Ist „Weniger“ wirklich mehr? Andrew Sean Greers Roman „Mister Weniger“

Um es vorneweg zu sagen: Das grandiose Werk, der „Roman des Jahres“, zu dem manche „Mister Weniger“ hochjazzen, ist der mit dem Pulitzerpreis ausgezeichnete Roman des amerikanischen Autors Andrew Sean Greer nicht. Wer mit etwas weniger (sic!) auskommt, der darf sich auf einen schönen, lesbaren und überaus witzigen Roman freuen.

Arthur Less, wie die Hauptfigur im Original heißt, ist ein sympathischer Looser-Typ, wobei man nie genau sagen könnte, ob die Welt, die Gesellschaft ihm das Leben schwermacht oder letztlich nur er sich selbst. Schon die Ausgangsidee, die Flucht anzutreten, weil er in San Francisco die Hochzeit des Ex-Freundes nicht miterleben will, ist etwas verkopft. Vielleicht ist es ja auch eher sein bevorstehender fünfzigster Geburtstag, der den Schriftsteller Weniger umtreibt. Er nimmt alles an, was an Angeboten gerade auf dem Tisch liegt: eine Moderation in New York, eine Konferenz in Mexiko, eine Preisverleihung in Turin oder eine kurze Gastprofessur in Berlin mit dem schönen Titel „Lies wie ein Vampir, schreib wie Frankenstein“. Wobei hier nicht unerwähnt bleiben sollte, dass Weniger natürlich in vielem ein Alter Ego von Greer ist und Greer 2012/2013 tatsächlich die Samuel-Fischer-Gastprofessur für Literatur am Peter-Szondi-Institut der FU Berlin innehatte. Es folgt ein Aufenthalt in Marokko, eine Art Schreibstipendium in einem „Besinnungszentrum“ in Indien und auch noch Japan: Hier soll er einen Artikel über die traditionelle Kaiseki-Küche verfassen.

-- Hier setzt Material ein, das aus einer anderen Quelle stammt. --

(** * Verification of delve's rr (record/replay) backend glue

    Shallow embedding of [pkg/proc/gdbserial/rr.go]: the redirect resolver
    [openRedirects], the preflight [checkRRAvailable], the diagnostic line
    parser [rrParseGdbCommand] with its driver [rrStderrParser], the
    composite [RecordAndReplay] and the trace directory cleaner
    [safeRemoveAll]. *)

From Stdlib Require Import ZArith Lia Ascii String List Bool.
From stdpp Require Import base option list strings gmap fin_maps.

Local Open Scope string_scope.
Local Open Scope Z_scope.
Local Open Scope nat_scope.
Local Open Scope list_scope.

(** ** Go values *)

(** Go [error] values produced or forwarded by this file:
    [ErrBackendUnavailable] (declared elsewhere in the package),
    [ErrPerfEventParanoid] and [ErrMalformedRRGdbCommand] with their
    fields, and [ErrOS] for the errors of the [os], [os/exec] and [io]
    packages, which the code only forwards. *)
Inductive error : Type :=
| ErrBackendUnavailable
| ErrPerfEventParanoid (actual : Z)
| ErrMalformedRRGdbCommand (line reason : string)
| ErrOS (msg : string).

(** A Go call either returns, or dies in a run-time panic (index or slice
    out of range, call of a nil func), or -- for the loops that are run
    with fuel here -- is cut before it finished. *)
Inductive outcome (A : Type) : Type :=
| Ok (a : A)
| Panicked (why : string)
| Diverged.
Arguments Ok {A} a.
Arguments Panicked {A} why.
Arguments Diverged {A}.

(** Library functions of Go and of packages of the repository that are not
    part of the file under verification. *)
Class Externals : Type := {
  (* config.SplitQuotedFields(in, quote) *)
  SplitQuotedFields : string -> ascii -> list string;
  (* strings.TrimSpace *)
  TrimSpace : string -> string;
  (* strconv.Atoi: the value and the error, both always returned *)
  Atoi : string -> Z * option error
}.

(** ** Strings *)

(** [strings.HasPrefix(s, prefix)] *)
Fixpoint HasPrefix (s prefix : string) {struct prefix} : bool :=
  match prefix with
  | EmptyString => true
  | String p prefix' =>
      match s with
      | EmptyString => false
      | String c s' => if decide (c = p) then HasPrefix s' prefix' else false
      end
  end.

(** The slice expression [s[n:]]; it panics when [n > len(s)]. *)
Fixpoint slice_from (s : string) (n : nat) {struct n} : option string :=
  match n with
  | O => Some s
  | S n' =>
      match s with
      | EmptyString => None
      | String _ s' => slice_from s' n'
      end
  end.

(** Index expression [l[i]] for a Go [int] index. *)
Definition index {A} (l : list A) (i : Z) : option A :=
  if decide (i < 0)%Z then None else l !! Z.to_nat i.

(** ** The diagnostic line parser *)

Record rrInit : Type := mkInit {
  port : string;
  exe : string;
  err : option error
}.

Definition rrGdbCommandPrefix : string := "  gdb ".
Definition rrGdbLaunchPrefix : string := "Launch gdb with".
Definition targetCmd : string := "target extended-remote ".

(** What one pass through the body of the [for] loop of
    [rrParseGdbCommand] does: either the function returns, or control goes
    back to the loop condition (after the post statement [i++]) with new
    values of [i] and [port].  The index [i] is a Go [int] that starts at 0
    and only grows, by at most 2 from a value below [len(fields)]; it is a
    [nat] here. *)
Inductive iter : Type :=
| Return (r : rrInit)
| Continue (i : nat) (port : string).

Definition loopBody (line : string) (fields : list string) (i : nat) (port : string)
  : outcome iter :=
  match fields !! i with
  | None => Panicked "index out of range"
  | Some f =>
      if decide (f = "-ex") then
        if decide (length fields <= i + 1) then
          Ok (Return (mkInit "" "" (Some (ErrMalformedRRGdbCommand line "-ex not followed by an argument"))))
        else
          match fields !! (i + 1) with
          | None => Panicked "index out of range"
          | Some arg =>
              if negb (HasPrefix arg targetCmd) then
                (* continue: the post statement alone *)
                Ok (Continue (i + 1) port)
              else
                match slice_from arg (String.length targetCmd) with
                | None => Panicked "slice bounds out of range"
                | Some p => (* i++, then the post statement *)
                            Ok (Continue (i + 1 + 1) p)
                end
          end
      else if decide (f = "-l") then
        (* skip argument: i++, then the post statement *)
        Ok (Continue (i + 1 + 1) port)
      else
        Ok (Continue (i + 1) port)
  end.

(** The [for] loop, started at the loop condition with index [i]. *)
Inductive loopResult : Type :=
| Break (r : rrInit)
| Completed (port : string).

Fixpoint loop (fuel : nat) (line : string) (fields : list string) (i : nat) (port : string)
  : outcome loopResult :=
  match fuel with
  | O => Diverged
  | S fuel' =>
      if decide (i < length fields) then
        match loopBody line fields i port with
        | Ok (Return r) => Ok (Break r)
        | Ok (Continue i' port') => loop fuel' line fields i' port'
        | Panicked w => Panicked w
        | Diverged => Diverged
        end
      else Ok (Completed port)
  end.

Definition rrParseGdbCommand `{Externals} (line : string) : outcome rrInit :=
  let port := "" in
  let fields := SplitQuotedFields line "'"%char in
  match loop (S (length fields)) line fields 0 port with
  | Ok (Break r) => Ok r
  | Ok (Completed port) =>
      if decide (port = "") then
        Ok (mkInit "" "" (Some (ErrMalformedRRGdbCommand line "could not find -ex argument")))
      else
        match index fields (Z.of_nat (length fields) - 1) with
        | None => Panicked "index out of range"
        | Some exe => Ok (mkInit port exe None)
        end
  | Panicked w => Panicked w
  | Diverged => Diverged
  end.

(** The scan of the loop read off the list of the fields that are still to
    be examined; [loop_scanList] shows that the loop computes it. *)
Fixpoint scanList (line : string) (l : list string) (port : string) : loopResult :=
  match l with
  | [] => Completed port
  | f :: tl =>
      if decide (f = "-ex") then
        match tl with
        | [] => Break (mkInit "" "" (Some (ErrMalformedRRGdbCommand line "-ex not followed by an argument")))
        | arg :: rest =>
            if HasPrefix arg targetCmd
            then scanList line rest (default "" (slice_from arg (String.length targetCmd)))
            else scanList line tl port
        end
      else if decide (f = "-l") then
        match tl with
        | [] => Completed port
        | _ :: rest => scanList line rest port
        end
      else scanList line tl port
  end.

(** The positions and ports with which the loop condition is evaluated
    when the loop is started at [(i, p)]. *)
Inductive reaches (line : string) (fields : list string)
  : nat -> string -> nat -> string -> Prop :=
| reaches_here i p : reaches line fields i p i p
| reaches_step i p i' p' j q :
    i < length fields ->
    loopBody line fields i p = Ok (Continue i' p') ->
    reaches line fields i' p' j q ->
    reaches line fields i p j q.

„Mister Weniger“ ist eine Road Novel, ein Stationen-Drama oder besser: eine Stationen-Komödie, in der dem stoischen Weniger weder die üblichen Wirrnisse und Malheurs, noch die persönliche Kränkung, dass er irgendwie auch immer die zweite Wahl ist, erspart bleiben. Sowohl seine charmante Trottelhaftigkeit wie die Seitenhiebe auf einen eitlen Literaturbetrieb oder auf schwule Befindlichkeiten und höchst verwickelte amouröse Anwandlungen bereiten einiges Lesevergnügen. Mit den Erinnerungen an nicht wirklich verflossene Lieben und dem Versuch, der als Damoklesschwert wahrgenommenen 50 so ehrenhaft wie möglich entgegenzutreten, durchzieht auch ein melancholischer Ton die Erzählung. Wie jeder gute Roman ist „Mister Weniger“ zudem als Reflexion über das Schreiben selbst und seine Bedingungen zu lesen. Reichlich Stoff also, den Greer ausbreitet, um ihn mit einer erstaunlichen Wendung abzuschließen. Letztlich aber – und damit verrät man noch nicht zuviel – landet auch hier, wie es zum Genre der Road Novel gehört, der Reisende wieder bei sich selbst.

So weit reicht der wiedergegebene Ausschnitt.